戸塚パルソ通信@メール 第38号
戸塚宿を行く
vol.014-02
末広がりで縁起がいい?戸塚の八つの八幡様2
冨塚八幡宮から発祥したと言われる「とつか」の地名。神奈川県神社庁のHPによると戸塚区内に8つあるという八幡宮の内、今回は五社を巡ります。
○増威八幡社(小麦八幡)
祭神の表記は「品陀別命(ほんだわけのみこと)」。その他、全八柱の祭神を祀り、境内には弁天宮まである。
天平元年(西暦729年)の六月十五日に創建されたと伝わり、これは八幡社本宮である宇佐八幡宮の創建とほぼ同時。戸塚の中川、川上地区内では最古の神社とされる。
源義家が立ち寄った際に神社の名を尋ね、神職が苗字である「増井」と答えたところ「増威(威を増す)とは吉兆」と喜んだところから「増威社」と呼ばれるようになったという。
祭礼に小麦で作った捧げ物をするので、別名「小麦八幡」という。
真言宗長蔵寺と隣接する様子は、明治以前の神仏習合の様子を色濃く残す。
本殿 明治時代頃の額。「増威社」とある。
○篠塚八幡社
鎌倉時代の正応年間(西暦1288〜1293年)に五穀豊穣・天下泰平を願って創建されたと伝わる。もともとは本殿と拝殿が別々になっていたが、昭和41年(西暦1966年)に覆殿が作られ、一体化された。
○子之八幡社(ねのはちまんしゃ)
祭神は大己貴命(大国主命)と誉田別命(応神天皇)。もともとは大己貴命を祀る子之神社(ねのじんじゃ=大己貴のお使いであるネズミを表す)だったが、大正四年(西暦1915年)に上倉田の八幡宮が焼失したため、祭神である誉田別命を合祀して、名前も子之八幡社に改めたという。
拝殿後ろの丘の上にある「子の八幡社子供の遊び場」。
○下倉田八幡神社
創建年月日などは不明。
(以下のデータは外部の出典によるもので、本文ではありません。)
(** * Further verified properties *)

(** ** The grid builder *)

(** X1.  For positive dimensions, [initializeCells] followed by
    [populateCells] over at least [numRows] input rows succeeds and gives
    a grid of exactly [numRows] rows of [numCols] cells each, in which
    the cell at (r, c) holds the normalized field c of row r, or the
    empty string if row r has no field c; fields beyond [numCols] are
    dropped. *)
Theorem built_grid_is_rectangular
    (rows : list string) (numRows numCols : nat)
    (initialCells : list (list string)) :
  initializeCells (Z.of_nat numRows) (Z.of_nat numCols) = inr initialCells →
  (numRows ≤ length rows)%nat →
  ∃ populatedCells,
    populateCells rows numRows numCols initialCells = Some populatedCells ∧
    length populatedCells = numRows ∧
    Forall (λ cells, length cells = numCols) populatedCells ∧
    ∀ r c, (r < numRows)%nat → (c < numCols)%nat →
           content populatedCells (r, c) = Some (stored_text rows r c).
Proof. apply built_grid. Qed.

Lemma built_grid_is_rectangular_witness :
  initializeCells (Z.of_nat 2) (Z.of_nat 2) = inr [[""; ""]; [""; ""]] ∧
  (2 ≤ length ["1,  A1   B2 ,3"; "4"])%nat ∧
  ∃ populatedCells,
    populateCells ["1,  A1   B2 ,3"; "4"] 2 2 [[""; ""]; [""; ""]] =
      Some populatedCells ∧
    length populatedCells = 2%nat ∧
    Forall (λ cells, length cells = 2%nat) populatedCells ∧
    ∀ r c, (r < 2)%nat → (c < 2)%nat →
           content populatedCells (r, c) =
             Some (stored_text ["1,  A1   B2 ,3"; "4"] r c).
Proof.
  assert (2 ≤ length ["1,  A1   B2 ,3"; "4"])%nat as Hle by (cbn; lia).
  split; [reflexivity|]. split; [exact Hle|].
  exact (built_grid_is_rectangular ["1,  A1   B2 ,3"; "4"] 2 2
           [[""; ""]; [""; ""]] eq_refl Hle).
Defined.

(** X2.  Normalizing a field (trim, then every run of white space to one
    space) is idempotent; the result is empty exactly for a blank field,
    and otherwise consists of words separated by single spaces. *)
Theorem normalize_is_idempotent (v : string) :
  normalize (normalize v) = normalize v ∧
  ((trim v = "" ∧ normalize v = "") ∨
   (normalized_from true (normalize v) = true ∧ trim (normalize v) = normalize v)).
Proof.
  destruct (decide (trim v = "")) as [Hblank|Hne].
  - rewrite (normalize_blank v Hblank). split; [done|]. by left.
  - pose proof (normalize_normalized v Hne) as Hnorm.
    destruct (normalized_fixed _ Hnorm) as [Hfix _].
    split; [done|]. right. split; [done|].
    clear Hfix. unfold trim. destruct (normalize v) as [|c r]; [done|].
    cbn [normalized_from] in Hnorm. cbn [trimStart].
    destruct (is_space c) eqn:Hc; [by rewrite andb_false_r in Hnorm|].
    apply (normalized_trimEnd true). cbn [normalized_from]. by rewrite Hc.
Qed.

(** X3.  On an input whose rows all have the field count of the first
    row and none of whose fields is blank, [processCSV] ends normally and
    writes neither the empty-token nor the empty-cell message, in any
    evaluation of a cell or recursive call of the run.  (Every text the
    run evaluates or stores is then a normalized non-blank field, whose
    tokens are words.  Without the first condition a reference can read
    a cell that no field filled, whose empty text is one blank token.) *)
Theorem empty_token_only_for_blank_fields (csvData : string) :
  Forall (λ line, length (split "," line) = width csvData) (rows_of csvData) →
  Forall (λ line, Forall (λ v, trim v ≠ "") (split "," line)) (rows_of csvData) →
  ∃ st,
    (∀ k, processCSV (driver_fuel (grid_of csvData) + k) csvData = Done tt st) ∧
    ("Empty token found. Defaulting to #ERR" ∉ errors (trace st)) ∧
    ("Empty cell value found. Defaulting to #ERR" ∉ errors (trace st)).
Proof.
  intros Hall Hfields.
  destruct (processCSV_consistent csvData Hall) as (st & Hrun & _).
  exists st. split; [done|].
  apply (processCSV_no_empty_report (driver_fuel (grid_of csvData) + 0) csvData);
    [done..|].
  by rewrite Hrun.
Qed.

Lemma empty_token_only_for_blank_fields_witness :
  Forall (λ line, length (split "," line) = width ("1,A1" ++ CRLF ++ "2 3,B1"))
    (rows_of ("1,A1" ++ CRLF ++ "2 3,B1")) ∧
  Forall (λ line, Forall (λ v, trim v ≠ "") (split "," line))
    (rows_of ("1,A1" ++ CRLF ++ "2 3,B1")) ∧
  ∃ st,
    (∀ k, processCSV (driver_fuel (grid_of ("1,A1" ++ CRLF ++ "2 3,B1")) + k)
            ("1,A1" ++ CRLF ++ "2 3,B1") = Done tt st) ∧
    ("Empty token found. Defaulting to #ERR" ∉ errors (trace st)) ∧
    ("Empty cell value found. Defaulting to #ERR" ∉ errors (trace st)).
Proof.
  assert (Forall (λ line, length (split "," line) =
                            width ("1,A1" ++ CRLF ++ "2 3,B1"))
            (rows_of ("1,A1" ++ CRLF ++ "2 3,B1"))) as Hall
    by (apply (bool_decide_unpack _); vm_compute; exact I).
  assert (Forall (λ line, Forall (λ v, trim v ≠ "") (split "," line))
            (rows_of ("1,A1" ++ CRLF ++ "2 3,B1"))) as Hfields
    by (apply (bool_decide_unpack _); vm_compute; exact I).
  split; [exact Hall|]. split; [exact Hfields|].
  exact (empty_token_only_for_blank_fields ("1,A1" ++ CRLF ++ "2 3,B1")
           Hall Hfields).
Defined.

(** ** Single evaluations *)

(** X4.  A cell text all of whose tokens are numeric strings (not blank,
    no reference, accepted by [isNaN]) evaluates to the sum of
    [parseInt] of its tokens, whatever the grid, the dimensions and the
    Visited Set, and leaves the state as it was. *)
Theorem numeric_text_evaluates_to_sum
    (initialCells : list (list string)) (numRows numCols : Z)
    (fuel : nat) (s : string) (st : state) :
  Forall numeric_token (split " " s) →
  evaluateCell initialCells numRows numCols (S fuel) (Text s) st =
    Done (Value (sum_of (split " " s))) st.
Proof. intros Hall. cbn [evaluateCell]. by apply evalTokens_numeric. Qed.

Lemma numeric_text_evaluates_to_sum_witness :
  Forall numeric_token (split " " "1 -2 0x10 1.5") ∧
  evaluateCell [] 3 3 1 (Text "1 -2 0x10 1.5") fresh =
    Done (Value (Int 16)) fresh.
Proof.
  assert (Forall numeric_token (split " " "1 -2 0x10 1.5")) as Hall.
  { change (split " " "1 -2 0x10 1.5") with ["1"; "-2"; "0x10"; "1.5"].
    repeat constructor; discriminate. }
  split; [exact Hall|].
  exact (numeric_text_evaluates_to_sum [] 3 3 O "1 -2 0x10 1.5" fresh Hall).
Defined.

(** X5.  A cell text with a blank token (the empty text, a leading, a
    trailing or a doubled space) evaluates to the error marker; at the
    blank token the evaluation ends with the one empty-token message,
    whatever follows. *)
Theorem blank_token_stops_evaluation
    (initialCells : list (list string)) (numRows numCols : Z)
    (s : string) (pre : list string) (token : string) (post : list string)
    (st : state) :
  has_rows initialCells numRows →
  split " " s = (pre ++ token :: post)%list →
  trim token = "" →
  (∃ st', ∀ k,
     evaluateCell initialCells numRows numCols
       (depth_bound initialCells st + k) (Text s) st = Done ERR st') ∧
  (∀ fuel sum st1,
     evalTokens initialCells numRows numCols
       (evaluateCell initialCells numRows numCols fuel) pre (Int 0) st =
       Done (Value sum) st1 →
     evaluateCell initialCells numRows numCols (S fuel) (Text s) st =
       Done ERR (console_error msg_empty_token st1)).
Proof.
  intros Hrows Hsplit Hblank. split.
  - apply evaluateCell_ERR_plus; [done|]. intros fuel v st'.
    eapply blank_never_Value; [|done].
    rewrite Hsplit. apply elem_of_app. right. by left.
  - intros fuel sum st1 Hpre. cbn [evaluateCell]. rewrite Hsplit.
    by eapply evalTokens_blank.
Qed.
(** * DrawIOActorDetector: the detection pipeline and the report filter

    A shallow embedding of [actor_detector.py] (class [DrawIOActorDetector])
    and of [filter_and_renumber_actors] from [pdf_builder.py], with the
    statistics block that [main.py] derives from it.

    Conventions.
    - Pixel coordinates are numpy [int64] values that stay far away from the
      ends of their range; they are modelled as [Z].
    - A numpy array is a list of rows; basic slicing [a[i:j]] is [slice].
    - OpenCV and EasyOCR are external: they are variables of the section
      that holds the pipeline, may raise, and every call is logged.
    - Python [str] is modelled as [string], one character per code point
      below 256. *)

From Stdlib Require Import ZArith Lia Bool Ascii String DecimalString.
From stdpp Require Import base tactics option list.

Local Open Scope Z_scope.

(** ** Points and distances *)

Module Geometry.

Definition point : Type := Z * Z.

Definition dist_sq (a b : point) : Z :=
  (a.1 - b.1) * (a.1 - b.1) + (a.2 - b.2) * (a.2 - b.2).

(** [math.dist(a, b) > d] for integer points and an integer [d >= 0]: the
    square root of an integer exceeds [d] exactly when the integer
    exceeds [d * d], and the floating-point root keeps that order for
    coordinates of image size. *)
Definition dist_gt (d : Z) (a b : point) : bool := d * d <? dist_sq a b.

(** One turn of the loops
    [if all(math.dist(a, b) > d for b in acc): acc.append(a)]. *)
Definition append_if_far (d : Z) (acc : list point) (a : point) : list point :=
  if forallb (dist_gt d a) acc then acc ++ [a] else acc.

(** [for a in l: ...] with the accumulator [acc]. *)
Definition keep_far (d : Z) (acc l : list point) : list point :=
  fold_left (append_if_far d) l acc.

(** Every entry is farther than [d] from every entry before it. *)
Definition separated (d : Z) (l : list point) : Prop :=
  ∀ (i j : nat) (a b : point),
    (i < j)%nat → l !! i = Some b → l !! j = Some a → dist_gt d a b = true.

End Geometry.

(** ** numpy arrays and basic slicing *)

Module Numpy.

(** The bound [i] of [a[i:j]] on an axis of length [n]: a negative bound
    counts from the end, and every bound is clipped to [0 .. n]. *)
Definition slice_index (n i : Z) : Z :=
  if i <? 0 then Z.max 0 (i + n) else Z.min i n.

(** [l[i:j]] *)
Definition slice {A} (l : list A) (i j : Z) : list A :=
  let n := Z.of_nat (length l) in
  let lo := slice_index n i in
  let hi := slice_index n j in
  take (Z.to_nat (hi - lo)) (drop (Z.to_nat lo) l).

(** A two-dimensional array, row after row.  The element type is a grey
    level for masks and a whole BGR pixel for the colour image. *)
Abbreviation array2 A := (list (list A)).

Definition nrows {A} (a : array2 A) : nat := length a.

Definition ncols {A} (a : array2 A) : nat :=
  match a with [] => 0%nat | r :: _ => length r end.

(** [a.size] up to the constant number of channels: only its comparison
    with zero is used. *)
Definition size {A} (a : array2 A) : nat := (nrows a * ncols a)%nat.

(** All rows have [w] entries. *)
Definition rect {A} (w : nat) (a : array2 A) : Prop := Forall (λ r, length r = w) a.

(** [a[y1:y2, x1:x2]] *)
Definition crop {A} (a : array2 A) (y1 y2 x1 x2 : Z) : array2 A :=
  (λ r, slice r x1 x2) <$> slice a y1 y2.

(** [a[y][x]] for in-range indices, as a partial function. *)
Definition at2 {A} (a : array2 A) (y x : nat) : option A :=
  match a !! y with Some r => r !! x | None => None end.

End Numpy.

(** ** Python strings *)

Module PyStr.

Local Open Scope string_scope.

(** [str.isspace] on one character, for code points below 256. *)
Definition isspace (c : ascii) : bool :=
  let n := nat_of_ascii c in
  ((9 <=? n) && (n <=? 13) || (28 <=? n) && (n <=? 32) || (n =? 133) || (n =? 160))%nat.

Fixpoint lstrip (s : string) : string :=
  match s with
  | EmptyString => EmptyString
  | String c s' => if isspace c then lstrip s' else s
  end.

Definition reverse (s : string) : string :=
  string_of_list_ascii (rev (list_ascii_of_string s)).

Definition rstrip (s : string) : string := reverse (lstrip (reverse s)).

(** [s.strip()] *)
Definition strip (s : string) : string := rstrip (lstrip s).

(** Truth value of a [str]: non-empty. *)
Definition truthy (s : string) : bool :=
  match s with EmptyString => false | String _ _ => true end.

(** [sep.join(l)] *)
Definition join (sep : string) (l : list string) : string := String.concat sep l.

End PyStr.

(** ** External calls: results, exceptions and the call log *)

Module Effects.

(** What a call into OpenCV or EasyOCR does: it returns or it raises. *)
Inductive outcome (A : Type) : Type :=
  | Ret (a : A)
  | Raise (e : string).
Arguments Ret {A} a.
Arguments Raise {A} e.

(** A computation: its outcome and the log of the external calls it made,
    oldest first.  [E] is the type of log entries. *)
Definition M (E A : Type) : Type := outcome A * list E.

Definition ret {E A} (a : A) : M E A := (Ret a, []).

Definition bind {E A B} (m : M E A) (k : A → M E B) : M E B :=
  match m with
  | (Ret a, log) => let '(r, log') := k a in (r, log ++ log')
  | (Raise e, log) => (Raise e, log)
  end.

Global Arguments bind : simpl never.

(** One logged external call. *)
Definition call {E A} (ev : E) (r : outcome A) : M E A := (r, [ev]).

(** An external function that returns on every input. *)
Definition never_raises {A B} (f : A → outcome B) : Prop := ∀ a, ∃ b, f a = Ret b.

End Effects.

Declare Scope detector_scope.
Notation "'let*' x ':=' m 'in' k" := (Effects.bind m (λ x, k))
  (at level 10, x pattern, m at level 100, k at level 200) : detector_scope.

(** ** The detector *)

Module Detector.

Import Geometry Numpy Effects.
Local Open Scope detector_scope.

(** [(x1, y1, x2, y2)] *)
Definition box : Type := Z * Z * Z * Z.

(** [(cx, cy, r)] *)
Definition circle : Type := Z * Z * Z.

(** [(actor_id, text)] *)
Definition record : Type := Z * string.

(** An entry of [debug_info]:
    [(actor_pos, roi_box, circle, text_results[-1], text_roi)]. *)
Definition debug_entry : Type := point * box * option circle * record * option box.

(** [len(l)] *)
Definition len {A} (l : list A) : Z := Z.of_nat (length l).

(** [enumerate(l, start)] *)
Fixpoint enumerate {A} (start : Z) (l : list A) : list (Z * A) :=
  match l with
  | [] => []
  | a :: l' => (start, a) :: enumerate (start + 1) l'
  end.

(** Conversion of an integral value to [np.uint16]. *)
Definition uint16 (v : Z) : Z := v mod 65536.

(** [min(l, key=key)] on a non-empty list [best :: l]: the first entry
    with the least key. *)
Fixpoint min_from {A} (key : A → Z) (best : A) (l : list A) : A :=
  match l with
  | [] => best
  | c :: l' => min_from key (if key c <? key best then c else best) l'
  end.

(** [np.uint16(np.around(circles[0]))] and the loop that moves the
    circles of a region with corner [(x1, y1)] to image coordinates. *)
Definition circles_abs (x1 y1 : Z) (circles : list circle) : list circle :=
  let circles := (λ '(cx, cy, r), (uint16 cx, uint16 cy, uint16 r)) <$> circles in
  (λ '(cx, cy, r), (x1 + cx, y1 + cy, r)) <$> circles.

(** [cy < y and abs(cx - x) < 25] *)
Definition head_above (x y : Z) (c : circle) : bool :=
  let '(cx, cy, r) := c in (cy <? y) && (Z.abs (cx - x) <? 25).

(** [key=lambda c: abs(c[0]-x)] *)
Definition x_offset (x : Z) (c : circle) : Z := Z.abs (c.1.1 - x).

(** [center = (pt[0]+size//2, pt[1]+size//2)] *)
Definition center (size : Z) (pt : Geometry.point) : Geometry.point :=
  (pt.1 + size `div` 2, pt.2 + size `div` 2).

(** The glyph centres of all accepted responses, size after size;
    [locs] holds the locations found for each size. *)
Definition all_centers (sizes : list Z) (locs : list (list Geometry.point))
    : list Geometry.point :=
  concat (zip_with (λ size l, center size <$> l) sizes locs).

(** The loop under [# Remove near duplicates]. *)
Definition remove_near_duplicates (verified : list point) : list point :=
  Geometry.keep_far 25 [] verified.

(** ** Binarization: the arithmetic of [preprocess] *)

Definition total (a : array2 Z) : Z := foldr Z.add 0 (concat a).

Definition count (a : array2 Z) : Z := Z.of_nat (length (concat a)).

(** [np.mean(a) > t]: the sum of the pixels is an exact integer, and the
    quotient exceeds [t] exactly when the sum exceeds [t] times the number
    of pixels (an empty array has mean nan, and the test is false). *)
Definition mean_gt (a : array2 Z) (t : Z) : bool := t * count a <? total a.

(** [255 - gray] *)
Definition invert (a : array2 Z) : array2 Z := (λ r : list Z, (λ v, 255 - v) <$> r) <$> a.

(** [cv2.threshold(a, thresh, maxval, cv2.THRESH_BINARY)[1]] *)
Definition threshold_binary (thresh maxval : Z) (a : array2 Z) : array2 Z :=
  (λ r : list Z, (λ v, if thresh <? v then maxval else 0) <$> r) <$> a.

(** The body of [preprocess] after the grey conversion. *)
Definition binarize (gray : array2 Z) : array2 Z :=
  let gray := if mean_gt gray 127 then invert gray else gray in
  threshold_binary 50 255 gray.

(** A mask in the sense of the data model: every pixel is 0 or 255. *)
Definition binary_valued (a : array2 Z) : Prop :=
  Forall (Forall (λ v, v = 0 ∨ v = 255)) a.

Definition template_sizes : list Z := [40; 50; 60; 70; 80].

Section Pipeline.

(** A pixel of the colour image. *)
Context {pixel : Type}.

(** The external calls, in the order of the log. *)
Inductive event : Type :=
  | EvCvtColor
  | EvMatchTemplate (size : Z)
  | EvGaussianBlur (roi : array2 Z)
  | EvHoughCircles (roi : array2 Z)
  | EvReadtext (roi : array2 pixel)
  | EvDraw (actors : list point) (debug_info : list debug_entry).

(** [self.image], after the alpha flattening of [__init__]. *)
Variable image : array2 pixel.
(** * s3vfs: a file-tree view of an S3 bucket

    A shallow embedding of [s3vfs.go].  The Go code talks to the network
    through [net/http] and the [s3util] client library; here every such
    call is an action on an explicit [World], the ordered log of what has
    been sent, read and closed so far, and the answers come from an
    environment [Env] that stands for the backend and for the pure
    standard-library helpers whose text is not part of the package. *)

From Stdlib Require Import ZArith List String Ascii Bool Lia.
From Stdlib Require Import DecimalString.
Import ListNotations.

Local Open Scope string_scope.
Local Open Scope Z_scope.

(** ** Machine integers *)

(** Go's [int64]: a [Z] kept in range by wrapping after every operation. *)
Module Int64.

Definition modulus : Z := 2 ^ 64.
Definition min_signed : Z := - 2 ^ 63.
Definition max_signed : Z := 2 ^ 63 - 1.

Definition in_range (x : Z) : Prop := min_signed <= x <= max_signed.

Definition wrap (x : Z) : Z := (x + 2 ^ 63) mod modulus - 2 ^ 63.

Definition add (x y : Z) : Z := wrap (x + y).
Definition sub (x y : Z) : Z := wrap (x - y).
Definition mul (x y : Z) : Z := wrap (x * y).

End Int64.

(** ** Strings *)

(** [len(s)] as an [int64]. *)
Definition len (s : string) : Z := Z.of_nat (String.length s).
(** Modelled from the spec: [list(png.Reader(bytes=b).chunks())], which first
    validates the 8-byte signature (FormatError, a [png.Error], when it is
    absent) and then reads the chunks. *)
Definition png_chunks (lenient : bool) (b : bytes) : result (list chunk) :=
  if bytes_startswith signature b
  then let body := skipn 8 b in read_chunks lenient (S (List.length body)) body
  else Err PngError.

(** ** [_find_chunks] *)

Definition _find_chunks (chunks : list chunk) (name : bytes) : list chunk :=
  filter (fun chunk => bytes_eqb (fst chunk) name) chunks.

(** ** [_decode_text_chunk] and [_encode_text_chunk] *)

(** [chunk_data.split(b'\x00', 1)] unpacked into two names: without a null
    byte there is one part only and the unpacking raises. *)
Fixpoint split_null (chunk_data : bytes) : option (bytes * bytes) :=
  match chunk_data with
  | [] => None
  | b :: rest =>
      if Byte.eqb b x00 then Some ([], rest)
      else match split_null rest with
           | Some (k, t) => Some (b :: k, t)
           | None => None
           end
  end.

Definition _decode_text_chunk (chunk_data : bytes) : option (pystr * pystr) :=
  match split_null chunk_data with
  | Some (keyword, text) => Some (latin1_decode keyword, latin1_decode text)
  | None => None
  end.

Definition _encode_text_chunk (keyword text : pystr) : option bytes :=
  match latin1_encode keyword, latin1_encode text with
  | Some k, Some t => Some (k ++ [x00] ++ t)
  | _, _ => None
  end.

(** [keyword.lower()] of a str decoded from ISO-8859-1: A-Z and the accented
    capitals U+00C0-U+00DE, the sign U+00D7 apart, move up by 32. *)
Definition lower_char (c : N) : N :=
  if ((65 <=? c) && (c <=? 90))
     || ((192 <=? c) && (c <=? 222) && negb (c =? 215))
  then c + 32 else c.

Definition lower (s : pystr) : pystr := map lower_char s.

(** ** [write_metadata] *)

(** [keyword.lower() in ('chara', 'ccv3')] *)
Definition is_reserved (keyword : pystr) : bool :=
  str_eqb (lower keyword) (lit "chara") || str_eqb (lower keyword) (lit "ccv3").

(** Lines 57-68: what the filter keeps. *)
Definition keeps (c : chunk) : bool :=
  if bytes_eqb (fst c) tEXt
  then match _decode_text_chunk (snd c) with
       | Some (keyword, _) => negb (is_reserved keyword)
       | None => true
       end
  else true.

(** Lines 71-73; [data.encode('utf-8')] is outside any [try]. *)
Definition v2_chunk (data : pystr) : result chunk :=
  match utf8_encode data with
  | None => Err UnicodeEncodeError
  | Some raw =>
      let base64_encoded_v2_data := latin1_decode (b64encode raw) in
      match _encode_text_chunk (lit "chara") base64_encoded_v2_data with
      | Some v2_chunk_data => Ok (tEXt, v2_chunk_data)
      | None => Err UnicodeEncodeError
      end
  end.

(** [v3_data_dict['spec'] = ...; v3_data_dict['spec_version'] = ...], which
    only a dict allows (TypeError otherwise). *)
Definition with_spec (v3_data_dict : json) : option json :=
  match v3_data_dict with
  | JObj d =>
      Some (JObj (dict_set (lit "spec_version") (JStr (lit "3.0"))
                    (dict_set (lit "spec") (JStr (lit "chara_card_v3")) d)))
  | _ => None
  end.

(** Lines 76-88: every exception leaves [v3_chunk_tuple] at [None]. *)
Definition v3_chunk {rt : Runtime} (data : pystr) : option chunk :=
  match json_loads data with
  | None => None
  | Some v3_data_dict =>
      match with_spec v3_data_dict with
      | None => None
      | Some v3_data_dict =>
          let v3_json_string := lit (json_dumps v3_data_dict) in
          match utf8_encode v3_json_string with
          | None => None
          | Some raw =>
              let base64_encoded_v3_data := latin1_decode (b64encode raw) in
              match _encode_text_chunk (lit "ccv3") base64_encoded_v3_data with
              | Some v3_chunk_data => Some (tEXt, v3_chunk_data)
              | None => None
              end
          end
      end
  end.

(** Lines 91-95: the index of the first IEND chunk. *)
Fixpoint iend_index (chunks : list chunk) : option nat :=
  match chunks with
  | [] => None
  | c :: rest =>
      if bytes_eqb (fst c) IEND then Some O
      else match iend_index rest with Some i => Some (S i) | None => None end
  end.

(** [l.insert(i, x)] *)
Definition insert (A : Type) (i : nat) (x : A) (l : list A) : list A :=
  firstn i l ++ x :: skipn i l.

(** Lines 97-107 *)
Definition add_metadata (new_chunks : list chunk) (v2_chunk_tuple : chunk)
    (v3_chunk_tuple : option chunk) : list chunk :=
  match iend_index new_chunks with
  | Some insert_pos =>
      let new_chunks := insert insert_pos v2_chunk_tuple new_chunks in
      match v3_chunk_tuple with
      | Some c => insert (insert_pos + 1) c new_chunks
      | None => new_chunks
      end
  | None =>
      let new_chunks := new_chunks ++ [v2_chunk_tuple] in
      match v3_chunk_tuple with
      | Some c => new_chunks ++ [c]
      | None => new_chunks
      end
  end.

(** Lines 114-124: length, type, data and a fresh CRC for every chunk;
    [struct.pack] raises when a number does not fit 32 bits. *)
Fixpoint write_chunks (chunks : list chunk) : result bytes :=
  match chunks with
  | [] => Ok []
  | (chunk_type, chunk_data) :: rest =>
      match pack_u32 (N.of_nat (List.length chunk_data)),
            pack_u32 (crc32 (chunk_type ++ chunk_data)) with
      | Some len, Some crc =>
          match write_chunks rest with
          | Ok out => Ok (len ++ chunk_type ++ chunk_data ++ crc ++ out)
          | Err e => Err e
          end
      | _, _ => Err StructError
      end
  end.

Definition write_metadata {rt : Runtime} (lenient : bool) (image_bytes : bytes)
    (data : pystr) : result bytes :=
  if negb (bytes_startswith signature image_bytes) then Err PngError
  else
    match png_chunks lenient image_bytes with
    | Err e => Err e
    | Ok original_chunks =>
        let new_chunks := filter keeps original_chunks in
        match v2_chunk data with
        | Err e => Err e
        | Ok v2_chunk_tuple =>
            let v3_chunk_tuple := v3_chunk data in
            let new_chunks := add_metadata new_chunks v2_chunk_tuple v3_chunk_tuple in
            match write_chunks new_chunks with
            | Ok out => Ok (signature ++ out)
            | Err e => Err e
            end
        end
    end.

(** ** [read_metadata] *)

(** [text_chunks_data], a dict from str to str. *)
Definition text_dict := list (pystr * pystr).

Fixpoint text_find (k : pystr) (d : text_dict) : option pystr :=
  match d with
  | [] => None
  | (k', v) :: d' => if str_eqb k k' then Some v else text_find k d'
  end.

Fixpoint text_set (k v : pystr) (d : text_dict) : text_dict :=
  match d with
  | [] => [(k, v)]
  | (k', v') :: d' =>
      if str_eqb k k' then (k', v) :: d' else (k', v') :: text_set k v d'
  end.

(** Lines 151-158 *)
Definition collect_text (chunks : list chunk) : text_dict :=
  fold_left
    (fun text_chunks_data c =>
       if bytes_eqb (fst c) tEXt
       then match _decode_text_chunk (snd c) with
            | Some (keyword, text) => text_set (lower keyword) text text_chunks_data
            | None => text_chunks_data
            end
       else text_chunks_data)
    chunks [].

(** [base64.b64decode(text).decode('utf-8')]; every exception becomes the
    ValueError of lines 169 and 176. *)
Definition decode_payload (text : pystr) : result (option pystr) :=
  match b64decode text with
  | Some raw =>
      match utf8_decode raw with
      | Some s => Ok (Some s)
      | None => Err ValueError
      end
  | None => Err ValueError
  end.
新編相模風土記には村の鎮守としてしるされていたという。
○舞岡八幡宮
乾元元年(西暦1302年)、空に白旗が舞うという奇瑞が起こったことから、当地の村名を舞岡村に改め、石清水八幡宮を勧請して八幡宮を創建したという。明治四十一年には、村内の第六天社・若宮八幡社・御嶽社などを合祀し舞岡神社と称したが、昭和四十一年に、旧に復した。
毎年四月十五日には、「湯花神楽」という特殊神事が行われている。
戸塚区内の8つの八幡宮を巡ってみました。区内南北に幅広く分布し、そのいわれや歴史も多様で、八幡宮(八幡神社)という名前で一つにくくってしまうことはできませんね。とても奥深さを感じました。